Kavanaugh has denied the allegation. He repeated that denial again on Sunday through the White House.
“I categorically and unequivocally deny this allegation. I did not do this back in high school or at any time,” Kavanaugh said.
The Washington Post reported that Ford took a polygraph test in August that concluded “Ford was being truthful when she said a statement summarising her allegations was accurate.”
In late July, Ford sent a letter through Democrat Ann Eshoo’s office to Senator Dianne Feinstein of California, the top Democrat on the Judiciary Committee, about the reported attack.
Feinstein said the FBI should investigate now that Ford has spoken to the newspaper and the investigation should be finished before the Senate moves ahead with Kavanaugh’s nomination.

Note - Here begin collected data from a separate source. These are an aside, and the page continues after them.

(** The branch the second loop starts from is no higher than the tree. *)
Lemma search_height q t H : forall best bl best' bl', (height t <= H)%nat ->
  (forall b, bl = Some b -> (height b <= H)%nat) -> search_eligible q t best bl = (best', bl') ->
  forall b, bl' = Some b -> (height b <= H)%nat.
Proof.
  induction t as [|c l IHl se m r IHr]; intros best bl best' bl' Ht Hb E; [by injection E as <- <-|].
  rewrite search_eligible_node in E. simpl in Ht. destruct (negb (entity_eligible q se)).
  { apply (IHl best bl best' bl'); [lia|done|done]. }
  cbv zeta in E. set (l1 := match aug l with Some lm => _ | None => bl end) in E.
  assert (Hl : forall b, l1 = Some b -> (height b <= H)%nat).
  { unfold l1. intros b Eb. destruct (aug l) as [lm|]; [|by apply Hb]. injection Eb as <-. unfold better_left.
    destruct bl as [x|]; [|lia]. specialize (Hb x eq_refl). destruct (aug x); [|done]. destruct (dl_gt _ _); lia. }
  clearbody l1. destruct (_ || _); [by injection E as <- <-|]. apply (IHr (Some (better best se)) l1 best' bl'); [lia|done|done].
Qed.

(** ** Exact sums *)

Definition queued (q : cfs_rq) : list sched_entity := inorder (rb_root (tasks_timeline q)).

Definition running (q : cfs_rq) : list sched_entity :=
  match curr q with Some c => if on_rq c then [c] else [] | None => [] end.

(** The runnable entities of a queue. *)
Definition entities (q : cfs_rq) : list sched_entity := queued q ++ running q.
(** C12: No operation on a reachable run queue fails.  When the total weight of the runnable
    entities is below [2^31] and the shares of groups are in range, every operation whose
    caller keeps the protocol returns: no null pointer is followed, no entity is missing
    from the tree, and no division by zero happens. *)
Theorem eevdf_operations_total cfg q o :
  reachable cfg q -> pre o q -> light q -> op_groups o -> exists q', exec cfg o q = Some q'.
Proof.
  intros R P L G. pose proof (reachable_ok cfg q R) as Q. destruct o; simpl in P, G |- *.
  - by apply enqueue_total.
  - destruct (dequeue_total cfg now q i flags g Q P L G) as [[q' se] ->]. by eexists.
  - destruct P. by apply set_next_total.
  - unfold put_prev_entity. destruct (curr q) as [c|] eqn:Ec; [|done]. cbn [mbind option_bind].
    destruct (update_curr_frame cfg now q) as (_ & A & _). unfold same_curr in A. rewrite Ec in A.
    set (q1 := if on_rq c then update_curr cfg now q else q).
    assert (exists c1, curr q1 = Some c1) as [c1 ->].
    { unfold q1. destruct (on_rq c); [|by exists c]. destruct (curr (update_curr cfg now q)); [by eexists|done]. }
    cbn [mbind option_bind]. destruct (on_rq c1); [|by eexists].
    destruct (enqueue_tree_total q1 c1) as [q2 ->]; [|by eexists].
    unfold q1. destruct (on_rq c); [by apply update_curr_ok|apply Q].
  - unfold entity_tick. destruct (curr q) as [c|] eqn:Ec; [|done]. cbn [mbind option_bind].
    destruct (update_curr_frame cfg now q) as (_ & A & _).
    destruct (group_total cfg now (update_curr cfg now q) c g) as [[q1 se1] ->]; [left|done|by eexists].
    rewrite (same_curr_is q) by done. unfold is_curr. rewrite Ec. apply Z.eqb_refl.
  - destruct P as [P Hw]. destruct (reweight_total cfg now q se w P Hw) as [[q1 se1] ->]. by eexists.
  - unfold yield_task_fair. destruct (nr =? 1); [by eexists|]. destruct (curr q) as [c|] eqn:Ec; [|done].
    cbn [mbind option_bind]. destruct (clear_buddies_frame q c) as (_ & B & _). cbv zeta in B.
    destruct (update_curr_frame cfg now (clear_buddies q c)) as (_ & A & _). unfold same_curr in A. rewrite B, Ec in A.
    destruct (curr (update_curr cfg now (clear_buddies q c))) as [c1|]; [|done]. cbn [mbind option_bind].
    destruct (calc_delta_fair _ _). by eexists.
  - unfold check_preempt_wakeup. destruct (curr q) as [c|] eqn:Ec; [|done]. cbn [mbind option_bind].
    set (q1 := if NEXT_BUDDY cfg && negb (wf_fork k) then set_next_buddy q pse else q).
    destruct (pick_total cfg (update_curr cfg now q1)) as [[p x] ->]. cbn [mbind option_bind].
    repeat case_match; by eexists.
  - unfold task_fork_fair. destruct (curr q) as [c|] eqn:Ec.
    + destruct (update_curr_frame cfg now q) as (A1 & A2 & _).
      destruct (place_total cfg (update_curr cfg now q) se ENQUEUE_INITIAL) as [se1 ->]; [|by apply (light_same q)|by eexists].
      apply update_curr_frame. apply Q.
    + destruct (place_total cfg q se ENQUEUE_INITIAL) as [se1 ->]; [apply Q|done|by eexists].
Qed.
(* ===== verification/Cpudl.v ===== *)
(** Global CPU deadline management: [kernel/sched/cpudeadline.c] and
    [cpudeadline.h].

    The root domain keeps the earliest deadline of every CPU that runs deadline
    tasks in a binary max-heap stored in an array.  One array holds two things:
    [elements[i].dl] and [elements[i].cpu] are the heap node at position [i], and
    [elements[c].idx] is the heap position of CPU [c].  The file models the whole
    component, proves that every operation stays inside the array, keeps the two
    views consistent and keeps the heap ordered, and that the heap implements a
    finite map from CPUs to deadlines. *)

From Stdlib Require Import ZArith Lia.
From stdpp Require Import base list numbers option sets.
From S2P Require Import Prelude.

Module Cpudl.

Definition IDX_INVALID : Z := -1.
Definition ENOMEM : Z := 12.
Definition BW_SHIFT : Z := 20.
Definition SCHED_CAPACITY_SHIFT : Z := 10.

Record cpudl_item := mk_item { dl : Z; cpu : Z; idx : Z }.

Record cpudl := mk_cpudl {
  cp_size : Z;
  free_cpus : Z;
  elements : list cpudl_item
}.

Definition dl_time_before (a b : Z) : bool := s64 (a -u64 b) <? 0.

Definition parent (i : Z) : Z := Z.shiftr (i - 1) 1.
Definition left_child (i : Z) : Z := Z.shiftl i 1 + 1.
Definition right_child (i : Z) : Z := Z.shiftl i 1 + 2.

Definition with_elements (cp : cpudl) (els : list cpudl_item) : cpudl :=
  mk_cpudl (cp_size cp) (free_cpus cp) els.
Definition with_size (cp : cpudl) (n : Z) : cpudl :=
  mk_cpudl n (free_cpus cp) (elements cp).
Definition with_free_cpus (cp : cpudl) (m : Z) : cpudl :=
  mk_cpudl (cp_size cp) m (elements cp).

(** [cp->elements[i].dl = d], [.cpu = c] and [.idx = x]. *)
Definition set_dl (cp : cpudl) (i d : Z) : option cpudl :=
  e ← aref (elements cp) i;
  els ← aset (elements cp) i (mk_item d (cpu e) (idx e));
  Some (with_elements cp els).

Definition set_cpu (cp : cpudl) (i c : Z) : option cpudl :=
  e ← aref (elements cp) i;
  els ← aset (elements cp) i (mk_item (dl e) c (idx e));
  Some (with_elements cp els).

Definition set_idx (cp : cpudl) (c x : Z) : option cpudl :=
  e ← aref (elements cp) c;
  els ← aset (elements cp) c (mk_item (dl e) (cpu e) x);
  Some (with_elements cp els).

(** The three assignments that store a node at position [i] and point its CPU
    back at it; they occur in both sift loops and after them. *)
Definition cpudl_place (cp : cpudl) (i c d : Z) : option cpudl :=
  cp ← set_cpu cp i c;
  cp ← set_dl cp i d;
  e ← aref (elements cp) i;
  set_idx cp (cpu e) i.

(** The [while (1)] of [cpudl_heapify_down]; the result is the state and the
    position where the saved node goes. *)
Fixpoint heapify_down_loop (fuel : nat) (cp : cpudl) (i orig_dl : Z)
  : option (cpudl * Z) :=
  match fuel with
  | O => None
  | S fuel =>
      let l := left_child i in
      let r := right_child i in
      '(largest, largest_dl) ←
        (if l <? cp_size cp then
           e ← aref (elements cp) l;
           Some (if dl_time_before orig_dl (dl e) then (l, dl e) else (i, orig_dl))
         else Some (i, orig_dl));
      largest ←
        (if r <? cp_size cp then
           e ← aref (elements cp) r;
           Some (if dl_time_before largest_dl (dl e) then r else largest)
         else Some largest);
      if largest =? i then Some (cp, i)
      else
        e ← aref (elements cp) largest;
        cp ← cpudl_place cp i (cpu e) (dl e);
        heapify_down_loop fuel cp largest orig_dl
  end.

Definition cpudl_heapify_down (cp : cpudl) (i : Z) : option cpudl :=
  e ← aref (elements cp) i;
  let orig_cpu := cpu e in
  let orig_dl := dl e in
  if cp_size cp <=? left_child i then Some cp
  else
    '(cp, i) ← heapify_down_loop (S (length (elements cp))) cp i orig_dl;
    cpudl_place cp i orig_cpu orig_dl.

(** The [do ... while (idx != 0)] of [cpudl_heapify_up]. *)
Fixpoint heapify_up_loop (fuel : nat) (cp : cpudl) (i orig_dl : Z)
  : option (cpudl * Z) :=
  match fuel with
  | O => None
  | S fuel =>
      let p := parent i in
      e ← aref (elements cp) p;
      if dl_time_before orig_dl (dl e) then Some (cp, i)
      else
        cp ← cpudl_place cp i (cpu e) (dl e);
        if p =? 0 then Some (cp, p) else heapify_up_loop fuel cp p orig_dl
  end.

Senate’s Democratic leader Chuck Schumer said the vote should be postponed until what he calls “serious and credible allegations” are thoroughly investigated.
The spokesman for the Senate Judiciary Committee Republicans, Taylor Foy, issued a lengthy statement vouching for Kavanaugh’s integrity and saying it was “disturbing that these uncorroborated allegations from more than 35 years ago, during high school, would surface on the eve of a committee vote after Democrats sat on them since July”.
Ford says in the interview that she never revealed what had happened to her until 2012, when she and her husband sought couples therapy.
Portions of her therapist’s notes, which Ford provided to the Post, do not mention Kavanaugh by name but say Ford reported being attacked by students “from an elitist boys’ school” who went on to become “highly respected and high-ranking members of society in Washington”.
Kavanaugh, 53, is a federal appeals judge in Washington. US President Donald Trump nominated him in July to replace retiring Justice Anthony Kennedy on the Supreme Court.
Ford had contacted the Post through a tip line in early July after it had become clear that Kavanaugh was on Trump’s shortlist to fill a vacancy but before the Republican president nominated him.
Ford told the Post she decided to come forward after watching portions of her story come out without her permission. She said if anyone was going to tell her story, she wanted it to be her.